- [TASK DETAILS] Among the entries below, find the lines with the word "Hpre" and copy them.

___

(** X6: for a recorder that is not recording, [start] returns a directory
    exactly when it leaves the recording flag on. The directory is the one
    derived from the event time, the attempt counter is back at 0, and the
    handle kept is that of a launch on which the watchdog saw the marker. On
    every other outcome the recording flag is off. *)
Theorem start_result_and_flag dir script r :
  recording r = false →
  let o := start dir script r in
  match start_result_of o with
  | Started d =>
      d = dir
      ∧ recording (start_recorder o) = true
      ∧ attempts (start_recorder o) = 0%nat
      ∧ ∃ pid reads env,
          Running pid reads env ∈ script
          ∧ watchdog reads = true
          ∧ process (start_recorder o) = Some pid
  | _ => recording (start_recorder o) = false
  end.
Proof.
  revert r. induction script as [|l script IH]; intros r Hrec; cbn zeta.
  - done.
  - cbn [start]. destruct l as [| |pid|pid reads env];
      cbn [start_result_of start_recorder set_attempts recording]; try done.
    destruct (watchdog reads) eqn:Hw.
    + cbn [start_result_of start_recorder recording attempts process].
      repeat split; try done. exists pid, reads, env.
      split; [by left|done].
    + set (r1 := {| recording := recording r; attempts := S (attempts r);
                    process := Some pid; capture_enabled := true |}).
      pose proof (stop_keeps_flag_off env true r1 Hrec) as Hoff.
      destruct (stop_status_of (stop env true r1));
        [|by cbn [start_result_of start_recorder]].
      destruct (START_ATTEMPTS <=? _)%nat.
      * by cbn [start_result_of start_recorder set_attempts recording].
      * specialize (IH _ Hoff). cbn zeta in IH.
        cbn [prepend start_result_of start_recorder].
        destruct (start_result_of
                    (start dir script (stop_recorder (stop env true r1))));
          try done.
        destruct IH as (H1 & H2 & H3 & p & rd & e & Hin & Hwd & Hp).
        repeat split; try done. exists p, rd, e. split; [by right|done].
Qed.

Lemma start_result_and_flag_witness :
  let o := start "rec/1" [Samples.silent 1; Samples.lively 2] init in
  match start_result_of o with
  | Started d =>
      d = "rec/1"
      ∧ recording (start_recorder o) = true
      ∧ attempts (start_recorder o) = 0%nat
      ∧ ∃ pid reads env,
          Running pid reads env ∈ [Samples.silent 1; Samples.lively 2]
          ∧ watchdog reads = true
          ∧ process (start_recorder o) = Some pid
  | _ => recording (start_recorder o) = false
  end.
Proof.
  apply (start_result_and_flag "rec/1" [Samples.silent 1; Samples.lively 2]
           init).
  reflexivity.
Defined.

Lemma contains_nonempty needle hay :
  str_truthy needle = true → contains needle hay = true →
  str_truthy hay = true.
Proof. destruct needle; [done|]. by destruct hay. Qed.

(** X7: the watchdog reports a started recording exactly when one of the
    lines it read inside the start timeout contains [frame=]; empty reads
    and other lines are passed over, whatever their number and order. *)
Theorem watchdog_spec reads :
  watchdog reads = true
  ↔ ∃ line, Some line ∈ reads ∧ contains "frame=" line = true.
Proof.
  induction reads as [|[line|] reads IH]; cbn [watchdog].
  - split; [done|]. by intros (line & Hin%elem_of_nil & _).
  - destruct (contains "frame=" line) eqn:Hc.
    + rewrite (contains_nonempty "frame=" line eq_refl Hc). cbn [negb orb].
      split; [|done]. intros _. exists line. split; [by left|done].
    + rewrite orb_true_r, IH. split.
      * intros (l & Hin & Hl). exists l. split; [by right|done].
      * intros (l & Hin & Hl). apply elem_of_cons in Hin as [[= ->]|Hin];
          [congruence|]. by exists l.
  - rewrite IH. split.
    + intros (l & Hin & Hl). exists l. split; [by right|done].
    + intros (l & Hin & Hl). apply elem_of_cons in Hin as [?|Hin]; [done|].
      by exists l.
Qed.

End RecorderStart.

Section CommandTemplate.
Import Recorder.

Lemma startswith_refl_app old rest : startswith old (old +:+ rest) = true.
Proof.
  induction old as [|c old IH]; [done|].
  change (String c old +:+ rest) with (String c (old +:+ rest)).
  cbn [startswith]. by rewrite Ascii.eqb_refl.
Qed.

Lemma replace_from_skip old new p rest :
  replace_from old new (String.length p) (p +:+ rest)
  = replace_from old new 0 rest.
Proof.
  induction p as [|c p IH]; [done|].
  change (String c p +:+ rest) with (String c (p +:+ rest)).
  cbn [String.length replace_from]. apply IH.
Qed.

(** A token without an occurrence is returned as it is. *)
Lemma replace_absent old new s :
  contains old s = false → replace old new s = s.
Proof.
  unfold replace. induction s as [|c s IH]; [done|]. cbn [contains].
  intros [Hs Hc]%orb_false_iff. cbn [replace_from]. rewrite Hs.
  by rewrite IH.
Qed.

(** An occurrence at the head is replaced, and the scan goes on behind it. *)
Lemma replace_at_head old new rest :
  str_truthy old = true →
  replace old new (old +:+ rest) = new +:+ replace old new rest.
Proof.
  destruct old as [|c p]; [done|]. intros _. unfold replace.
  change (String c p +:+ rest) with (String c (p +:+ rest)).
  cbn [replace_from].
  change (String c (p +:+ rest)) with (String c p +:+ rest).
  rewrite startswith_refl_app. cbn [String.length].
  rewrite Nat.sub_succ, Nat.sub_0_r. by rewrite replace_from_skip.
Qed.

(** Characters that differ from the first character of [old] are copied. *)
Lemma replace_past_prefix c p new pre s :
  Forall (λ ch, ch ≠ c) (list_ascii_of_string pre) →
  replace (String c p) new (pre +:+ s) = pre +:+ replace (String c p) new s.
Proof.
  unfold replace. induction pre as [|x pre IH]; [done|].
  cbn [list_ascii_of_string]. intros [Hx Hpre]%Forall_cons.
  change (String x pre +:+ s) with (String x (pre +:+ s)).
  cbn [replace_from startswith].
  destruct (Ascii.eqb_spec c x) as [->|_]; [done|]. by rewrite IH.
Qed.

Lemma contains_in_the_middle old pre post :
  contains old (pre +:+ old +:+ post) = true.
Proof.
  induction pre as [|x pre IH].
  - change ("" +:+ old +:+ post) with (old +:+ post).
    pose proof (startswith_refl_app old post) as Hs.
    destruct (old +:+ post); cbn [contains]; by rewrite Hs.
  - change (String x pre +:+ old +:+ post)
      with (String x (pre +:+ old +:+ post)).
    cbn [contains]. rewrite IH. apply orb_true_r.
Qed.

(** X8: templating the capture command keeps the number and order of the
    tokens, leaves every token without the placeholder as it is, and turns a
    token [pre{output_dir}post] (no brace in [pre], no further placeholder
    in [post]) into [pre], the directory, [post]. *)
Theorem prepare_command_spec ffmpeg_command output_dir :
  length (prepare_command ffmpeg_command output_dir) = length ffmpeg_command
  ∧ (∀ i arg,
       ffmpeg_command !! i = Some arg → contains PLACEHOLDER arg = false →
       prepare_command ffmpeg_command output_dir !! i = Some arg)
  ∧ (∀ i pre post,
       ffmpeg_command !! i = Some (pre +:+ PLACEHOLDER +:+ post) →
       Forall (λ ch, ch ≠ "{"%char) (list_ascii_of_string pre) →
       contains PLACEHOLDER post = false →
       prepare_command ffmpeg_command output_dir !! i
       = Some (pre +:+ output_dir +:+ post)).
Proof.
  unfold prepare_command. split; [apply length_map|]. split.
  - intros i arg Hi Hc. rewrite list_lookup_fmap, Hi. cbn. by rewrite Hc.
  - intros i pre post Hi Hpre Hpost. rewrite list_lookup_fmap, Hi. cbn.
    rewrite contains_in_the_middle. f_equal.
    unfold PLACEHOLDER in *.
    rewrite (replace_past_prefix "{" "output_dir}" output_dir pre _ Hpre).
    rewrite replace_at_head by done. by rewrite replace_absent.
Qed.

Example command_for_a_session :
  prepare_command
    ["ffmpeg"; "-i"; "/dev/video0"; "-f"; "segment"; "{output_dir}/%03d.mp4"]
    "rec/2024_01_01"
  = ["ffmpeg"; "-i"; "/dev/video0"; "-f"; "segment";
     "rec/2024_01_01/%03d.mp4"].
Proof. by vm_compute. Qed.

End CommandTemplate.

(* ===================================================================== *)
(** * Properties of the keyboards and button presses *)
(* ===================================================================== *)

Section Keyboards.
Import BotHandler.

(** Cutting a list into slices of [n] from the left gives back a prefix. *)
Lemma slices_concat {A} (l : list A) n m :
  concat (map (λ k, take n (drop (k * n) l)) (seq 0 m)) = take (m * n) l.
Proof.
  induction m as [|m IH]; [done|].
  rewrite seq_S, map_app, concat_app, IH. cbn [map concat plus].
  rewrite app_nil_r, take_take_drop. f_equal. lia.
Qed.

Lemma rounded_up_covers len n :
  (0 < n)%nat → (len ≤ (len + n - 1) / n * n)%nat.
Proof.
  intros Hn. pose proof (Nat.div_mod_eq (len + n - 1) n) as Hd.
  pose proof (Nat.mod_upper_bound (len + n - 1) n ltac:(lia)) as Hm. nia.
Qed.

Lemma rounded_up_is_tight len n k :
  (0 < n)%nat → (k < (len + n - 1) / n)%nat → (k * n < len)%nat.
Proof.
  intros Hn Hk. pose proof (Nat.div_mod_eq (len + n - 1) n) as Hd.
  pose proof (Nat.mod_upper_bound (len + n - 1) n ltac:(lia)) as Hm. nia.
Qed.

(** X9: [build_menu] raises only for [n_cols = 0]. For a positive [n_cols]
    the rows between the header row and the footer row, read from left to
    right and top to bottom, are the buttons given in their order without
    the [None] entries; no row is empty or longer than [n_cols], and there
    are as many rows as the button count divided by [n_cols], rounded up. A
    negative [n_cols] gives no button row at all. *)
Theorem build_menu_rows {A} (buttons : list (option A)) n_cols header footer :
  match build_menu buttons n_cols header footer with
  | None => n_cols = 0
  | Some menu =>
      n_cols ≠ 0
      ∧ ∃ body,
          menu = menu_row header ++ body ++ menu_row footer
          ∧ (n_cols < 0 → body = [])
          ∧ (0 < n_cols →
               concat body = omap id buttons
               ∧ Forall (λ row, (0 < length row ≤ Z.to_nat n_cols)%nat) body
               ∧ length body
                 = ((length (omap id buttons) + Z.to_nat n_cols - 1)
                    / Z.to_nat n_cols)%nat)
  end.
Proof.
  unfold build_menu. destruct (Z.eqb_spec n_cols 0) as [->|Hne]; [done|].
  split; [done|]. eexists. split; [reflexivity|].
  destruct (Z.ltb_spec n_cols 0) as [Hneg|Hpos]; [split; [done|lia]|].
  split; [lia|]. intros _.
  set (l := omap id buttons). set (n := Z.to_nat n_cols).
  assert (0 < n)%nat as Hn by lia.
  split; [|split].
  - rewrite slices_concat. apply take_ge. by apply rounded_up_covers.
  - apply Forall_forall. intros row Hrow. apply list_elem_of_In in Hrow.
    apply in_map_iff in Hrow as (k & <- & Hk). apply in_seq in Hk.
    pose proof (rounded_up_is_tight (length l) n k Hn ltac:(lia)) as Hlt.
    rewrite length_take, length_drop. lia.
  - by rewrite length_map, length_seq.
Qed.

___

- [SOLUTION FOR THIS EXERCISE]
  cbn [list_ascii_of_string]. intros [Hx Hpre]%Forall_cons.
  - intros i pre post Hi Hpre Hpost. rewrite list_lookup_fmap, Hi. cbn.
    rewrite (replace_past_prefix "{" "output_dir}" output_dir pre _ Hpre).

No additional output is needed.